The warehouse was even bigger than Sheree had anticipated.

She enjoyed the tour, but found one part hard to watch: the hopper dumping the books onto the conveyor belt. “Because I like my books,” she said.

She is a loyal Thriftbooks customer, much preferring to buy books secondhand, but she also dabbles in audiobooks.

“I didn’t want to say that out loud,” she said, looking around the warehouse furtively before whipping out her phone to display a library app called Libby.

She borrows audiobooks on it and listens when she’s driving or doing embroidery. “But those are the books I don’t want to own.”

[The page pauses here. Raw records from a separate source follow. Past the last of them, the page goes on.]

(** However the constructor ends, it ends in one of two worlds. *)
Lemma constructor_outcome url opts w :
  (exists e, Base.constructor url opts w = Threw e (allocated w))
  \/ Base.constructor url opts w
     = Returned (length (heap w))
         (constructed url (default_parameter opts (VObject [])) w).
Proof.
  destruct (no_mongodb_url_pure url (allocated w)) as [[bad H] | [e H]].
  - rewrite (constructor_checked _ _ _ _ H). cbv zeta.
    destruct bad; [left; by eexists |].
    destruct (negb _); [left; by eexists |].
    destruct (Base.not_an_object _); [left; by eexists | by right].
  - left. exists e. by apply constructor_check_throws.
Qed.

Lemma constructor_returns url opts w this w1 :
  Base.constructor url opts w = Returned this w1 ->
  this = length (heap w)
  /\ w1 = constructed url (default_parameter opts (VObject [])) w.
Proof.
  destruct (constructor_outcome url opts w) as [[e H] | H];
    rewrite H; [discriminate | by intros [= <- <-]].
Qed.

(** C2, as it is worded, fails: [new Base("mongodb://localhost/test", 0)].
    The number 0 is provided and is not an object, and the constructor
    returns a manager whose options are 0. *)
Lemma zero_options_accepted :
  zero <> VUndefined
  /\ String.eqb (typeof zero) "object" = false
  /\ Base.constructor test_url zero init_world
     = Returned 0%nat (constructed test_url zero init_world)
  /\ ~ (forall url opts w,
          opts <> VUndefined ->
          String.eqb (typeof opts) "object" = false ->
          exists e w',
            Base.constructor url opts w = Threw e w'
            /\ is_ConfigurationError e = true).
Proof.
  split; [discriminate |]. split; [reflexivity |]. split; [reflexivity |].
  intros H.
  destruct (H test_url zero init_world) as (e & w' & Hc & _);
    [discriminate | reflexivity | discriminate Hc].
Qed.
(** * eth-keymanager: a shallow embedding of [keymanager.py]

    The program is a command-line client of a validator keymanager HTTP
    API.  Its three functions ([request], [set_fee_recipients],
    [import_keystores]) and the top-level script are embedded below as
    computations in a small monad that threads the remote server's state,
    records every observable effect (a line printed, a write to the error
    stream, an HTTP request) in a trace, and propagates Python exceptions.

    Conventions.
    - A Python [str] is a [string]; its characters are read as the code
      points 0..255.  [bytes] are [string]s too, read as octets.
    - The values [json.loads] produces (dict, list, str, int, float, bool,
      None) are the inductive type [value].
    - What the program cannot decide itself is a parameter of the
      development: the standard library's parser [json_loads], the iteration
      order of a Python set [set_iter], the file system [read_text], the
      remote server [serve], and the URLs that urllib's Request constructor
      accepts [Request_accepts].
    - The top-level script is modelled from the point where argparse has
      accepted the command line; what argparse does on its own (printing
      help, rejecting an unknown subcommand) happens before that point.
    - Header names are kept as the source writes them (urllib capitalizes
      them on the wire). *)

From Stdlib Require Import String Ascii List ZArith Bool Arith Lia.
From Stdlib Require Import DecimalString Permutation.
Import ListNotations.
Set Warnings "-register-all".
Local Open Scope list_scope.
Local Open Scope string_scope.
Local Open Scope nat_scope.
Definition parse_quant (s : string) : quant * string :=
  match s with
  | String "+" rest => (Plus, rest)
  | String "{" rest =>
      match break_at (Ascii.eqb "}") rest with
      | (String d ds, Some rest') =>
          match nat_of_digits O (String d ds) with
          | Some n => (Times n, rest')
          | None => (Once, s)
          end
      | _ => (Once, s)
      end
  | _ => (Once, s)
  end.

Definition is_special (c : ascii) : bool :=
  existsb (Ascii.eqb c) (list_ascii_of_string ".*?+()[|\{").

Definition parse_atom (s : string) : option (atom * string) :=
  match s with
  | String "\" (String "d" rest) => Some (Digit, rest)
  | String "[" rest =>
      match parse_class rest with
      | Some (rs, rest') => Some (Class rs, rest')
      | None => None
      end
  | String c rest => if is_special c then None else Some (Lit c, rest)
  | EmptyString => None
  end.

Fixpoint parse_items (fuel : nat) (s : string) : option regex :=
  match fuel with
  | O => match s with EmptyString => Some [] | _ => None end
  | S fuel' =>
      match s with
      | EmptyString => Some []
      | String "^" rest => cons Bol <$> parse_items fuel' rest
      | String "$" rest => cons Eol <$> parse_items fuel' rest
      | _ =>
          match parse_atom s with
          | Some (a, rest) =>
              let '(q, rest') := parse_quant rest in
              cons (At a q) <$> parse_items fuel' rest'
          | None => None
          end
      end
  end.

(** A pattern outside the fragment has no parse. *)
Definition parse (pat : string) : option regex := parse_items (String.length pat) pat.

(** [re.search(pat, s)]: start and length of the leftmost match. *)
Definition search (ic : bool) (pat : string) (s : string) : option (nat * nat) :=
  match parse pat with
  | Some r => search_from ic r O true s
  | None => None
  end.
(** * Telegram group manager bot: moderation pipeline, escalation ladder and
    alert scheduler

  A shallow embedding of the three TypeScript modules of the bot
  (the bot event handlers, [db] and [openai]) and the properties of their
  moderation and scheduling logic.

  Conventions of the embedding.
  - JavaScript numbers that hold identifiers, counters and epoch
    milliseconds are integers well below 2^53, where IEEE doubles are
    exact; they are modelled as [Z].
  - An optional or possibly non-conforming JavaScript value is an
    [option]: [None] stands for [undefined], [null] or a value of the
    wrong type.
  - Every call to an external collaborator (the MongoDB driver, the
    Telegram API, the OpenAI API, the file system, [sharp]) takes its
    outcome from an explicit environment, so that each [try]/[catch] of
    the source has both of its paths in the model.
  - Strings are sequences of 8-bit characters; case conversion and
    whitespace follow JavaScript on the ASCII range. *)

From Stdlib Require Import ZArith Lia Bool List Ascii String.
From Stdlib.Strings Require Import Byte.
From stdpp Require Import base option list gmap strings.
Import ListNotations.

Local Open Scope Z_scope.
Local Open Scope string_scope.
Local Open Scope list_scope.

(* ===================================================================== *)
(** * Part I. The model                                                   *)
(* ===================================================================== *)

(** ** JavaScript string primitives used by the bot *)

Module Js.

Definition code (c : ascii) : N := N_of_ascii c.
(** * exort: the form validation engine (src/validation.ts)

  A shallow embedding of the validation service, the field rule sets and
  the form validator, with the properties of the predicates and of a
  validation pass; then of the request input, the uploaded files and the
  errors of core/http.ts, and of core/environment.ts.

  Conventions.
  - A JavaScript string is a [string]: a sequence of code units below 256.
  - A plain object used as a map is a [JsObject.t]: its own properties in
    creation order, enumerated the way for-in does.  Where the code reads a
    property under a name it is given (the fields of a validator, the
    fields of an error, the file input, process.env) the members inherited
    from Object.prototype are read as well, see [JsObject.read].  The input
    snapshot is read at the names of fields, under which it has an own
    property or none: no field a validator creates has an inherited name.
  - The libraries answer as they do at one reading of the clock, see
    [Library]: a call is given the library of the time it is made at.
  - A call that can throw returns a [Completion], or a sum with the error
    on the left. *)

From Stdlib Require Import String Ascii List ZArith Bool Lia DecimalString.
From Stdlib Require Import Permutation Sorted.
Import ListNotations.

Local Open Scope list_scope.
Local Open Scope string_scope.

(** ** JavaScript strings *)

Module Js.

(** The double quote and the backslash, as characters and as strings. *)
Definition dquoteChar : ascii := "034"%char.
Definition backslashChar : ascii := "092"%char.
Definition dq : string := String dquoteChar EmptyString.
Definition bs : string := String backslashChar EmptyString.

Definition code (c : ascii) : nat := nat_of_ascii c.

Definition inRange (lo hi c : ascii) : bool :=
  (code lo <=? code c)%nat && (code c <=? code hi)%nat.

(** WhiteSpace and LineTerminator code units below 256: the characters the
    class escape \s stands for. *)
Definition isWhiteSpace (c : ascii) : bool :=
  existsb (Nat.eqb (code c)) [9; 10; 11; 12; 13; 32; 160]%nat.

(** LineTerminator code units below 256: what the dot does not match. *)
Definition isLineTerminator (c : ascii) : bool :=
  existsb (Nat.eqb (code c)) [10; 13]%nat.

(** String.prototype.toLowerCase on code units below 256: A-Z and the
    Latin-1 capitals 192-222 (but the multiplication sign 215) move up by
    32. *)
Definition lowerChar (c : ascii) : ascii :=
  let n := code c in
  if ((65 <=? n) && (n <=? 90))%nat then ascii_of_nat (n + 32)
  else if ((192 <=? n) && (n <=? 222) && negb (n =? 215))%nat
       then ascii_of_nat (n + 32)
       else c.

Fixpoint toLowerCase (s : string) : string :=
  match s with
  | EmptyString => EmptyString
  | String c rest => String (lowerChar c) (toLowerCase rest)
  end.

(** s.replace(/\s/g, '') : every white space character removed. *)
Fixpoint removeWhiteSpace (s : string) : string :=
  match s with
  | EmptyString => EmptyString
  | String c rest =>
      if isWhiteSpace c then removeWhiteSpace rest
      else String c (removeWhiteSpace rest)
  end.

(** The value of one escape sequence of a string or template literal:
    the single escape characters, and every other character standing for
    itself. *)
Definition escapeValue (c : ascii) : ascii :=
  match c with
  | "b"%char => "008"%char
  | "t"%char => "009"%char
  | "n"%char => "010"%char
  | "v"%char => "011"%char
  | "f"%char => "012"%char
  | "r"%char => "013"%char
  | "0"%char => "000"%char
  | _ => c
  end.

(** The cooked value of the text of an untagged template literal without
    substitutions: each backslash is dropped and the character after it is
    read as an escape.  (Hexadecimal and unicode escapes do not occur in
    the source modelled here.) *)
Fixpoint cook (raw : string) : string :=
  match raw with
  | EmptyString => EmptyString
  | String c rest =>
      if Ascii.eqb c backslashChar then
        match rest with
        | EmptyString => EmptyString
        | String e rest' => String (escapeValue e) (cook rest')
        end
      else String c (cook rest)
  end.

(** Array.prototype.join *)
Fixpoint join (sep : string) (parts : list string) : string :=
  match parts with
  | [] => EmptyString
  | [p] => p
  | p :: rest => p ++ sep ++ join sep rest
  end.
(** ** Where the code departs from the specification *)

(** Against C1: the first preprocessor yields the null pair.  When the
    second one builds a sample from it, the descriptor is not marked and
    its sample is in the batch; when the second one does not accept it,
    its exception reaches the caller of [__getitem__]. *)
Lemma null_from_earlier_preprocessor_kept :
  call drop_all (VStr "a.bin") (VStr "cat") [] = Ret (VNone, VNone) [] /\
  exists w1 w2 w3,
    process_data (row "a.bin" "cat") (world_of refilling_provider)
    = Ret (VRef 0, VInt 0) w1 /\
    _on_epoch_end_remove (self w1) = [] /\
    __getitem__ 0 (world_of refilling_provider)
    = Ret (BArray [VRef 0], BArray [VInt 0]) w2 /\
    _on_epoch_end_remove (self w2) = [] /\
    __getitem__ 0 (world_of strict_provider) = Exc (StageError 1) w3 /\
    _on_epoch_end_remove (self w3) = [].
Proof. split; [reflexivity|]. eexists _, _, _. vm_compute. repeat split. Qed.




(** Against C10: assigning the provider's own stage list never
    returns. *)
Lemma setter_on_own_list_never_returns :
  ~ exists fuel, is_Some (augmentors_setter fuel SameObject caching_provider).
Proof.
  intros [fuel [o Ho]]. unfold augmentors_setter in Ho.
  rewrite (register_stages_same is_Augmentor _augmentors set_augmentors _
             (fun _ _ => eq_refl) fuel 0 caching_provider [brighten]) in Ho.
  - discriminate.
  - reflexivity.
  - by apply Forall_singleton.
  - cbn. lia.
Qed.

(** * Further properties of the provider *)

(** ** Batch indices outside the range *)

Section BatchEdges.

Implicit Types (p : DataProvider) (ds : list descriptor).

(** Negative indices are all below the dataset bound: nothing is
    filtered. *)
Lemma filter_range_negative (N a : Z) (m : nat) :
  0 <= N -> a + Z.of_nat m <= 0 ->
  filter (fun i => i < N) ((fun k : nat => a + Z.of_nat k) <$> seq 0 m)
  = (fun k : nat => a + Z.of_nat k) <$> seq 0 m.
Proof.
  intros HN Ha. rewrite filter_range_clip. do 2 f_equal. lia.
Qed.

Lemma index_run_negative ds (a : Z) (m : nat) :
  - Z.of_nat (length ds) <= a -> a + Z.of_nat m <= 0 ->
  mapM (py_index ds) ((fun k : nat => a + Z.of_nat k) <$> seq 0 m)
  = Some (take m (drop (Z.to_nat (Z.of_nat (length ds) + a)) ds)).
Proof.
  intros Ha Hm. apply mapM_Some_2.
  apply Forall2_same_length_lookup_2.
  - rewrite length_fmap, length_seq, length_take, length_drop. lia.
  - intros i x y Hx Hy.
    rewrite list_lookup_fmap in Hx.
    destruct (seq 0 m !! i) as [k|] eqn:Hk; [|discriminate].
    apply lookup_seq in Hk as [-> Hi]. simpl in Hx. injection Hx as <-.
    unfold py_index. destruct (decide (0 <= a + Z.of_nat i)); [lia|].
    destruct (decide (- Z.of_nat (length ds) <= a + Z.of_nat i)); [|lia].
    rewrite lookup_take_lt, lookup_drop in Hy by lia.
    rewrite <- Hy. f_equal. lia.
Qed.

Sheree had tried to strategize her approach to the free book giveaway, thinking about her wish list. Then she found out the shelves weren’t in any kind of order, and her plan went out the window.

As it turned out, the endless rows were off-limits anyway, as those books had potentially already been bought.

Tim and Sheree Slagle, of Nebraska, sift through free books after touring the Thriftbooks warehouse in Phoenix on Oct. 20, 2023.
Tim and Sheree Slagle, of Nebraska, sift through free books after touring the Thriftbooks warehouse in Phoenix on Oct. 20, 2023.

Instead, the ticket winners dove into four huge crates, stacked to the brim with books that ranged from veritable bestsellers such as the Bible, to iconic children’s books like “A Series of Unfortunate Events” by Lemony Snicket, to comparatively lesser known titles such as “Damn, It Feels Good to Be a Banker: And Other Baller Things You Only Get to Say If You Work on Wall Street."

“I’m finding some,” Sheree said, as she dug through the crate. “I’m a little particular.”

“She’s a book snob, I think,” Tim said. He stood beside Sheree, holding the bag open so she could throw them in. “She’s the bookworm, I’m just the sidekick,” he said.

He reads quite a bit now but wasn’t always into it.

“I didn’t read in high school,” he began, “but then — ”

“He married me!” Sheree said.

It was that, yes, but also the aftermath of a heart attack and surgery that turned Tim into a regular reader. “She picks out interesting stuff that I like,” he said, gesturing to his wife.

The couple, who are both 65 and recent empty-nesters, have five kids, meaning there was no shortage of people to find books for.

Sheree’s best find was a copy of “Mother Goose,” by Tomie dePaola. “I was excited to grab that for my…” she trailed off. “I don’t know, somebody. Right?”

Rachael and Vincent were also thinking of others, having promised Vincent’s second grade teacher they would bring some books back for his classroom.

Among the titles Vincent chose was a book about the Green Bay Packers, a novel from the Captain Underpants series, and “James and the Giant Peach” by Roald Dahl.

They often read together, Rachael said, and were currently making their way through “Holes” by Louis Sachar. Rachael thought the movie was a good adaptation, and planned to watch it with Vincent, but not before she issued a common refrain: “No, you can't watch it till you read the book.”

“I want to live here,” she said, as she sifted through books. “I feel like every book that I could possibly want is probably somewhere in there.”

Vincent has two books full of strange facts, part of a set of three, Rachael said. The one he doesn’t have has been out of stock for a long time.

As he explored the warehouse, and canvassed its possibilities, this elusive third book had drifted across his mind.

“He was like, ‘Oh, maybe it's in one of those boxes that they didn't open yet’,” Rachael said. “Maybe my green book is here.”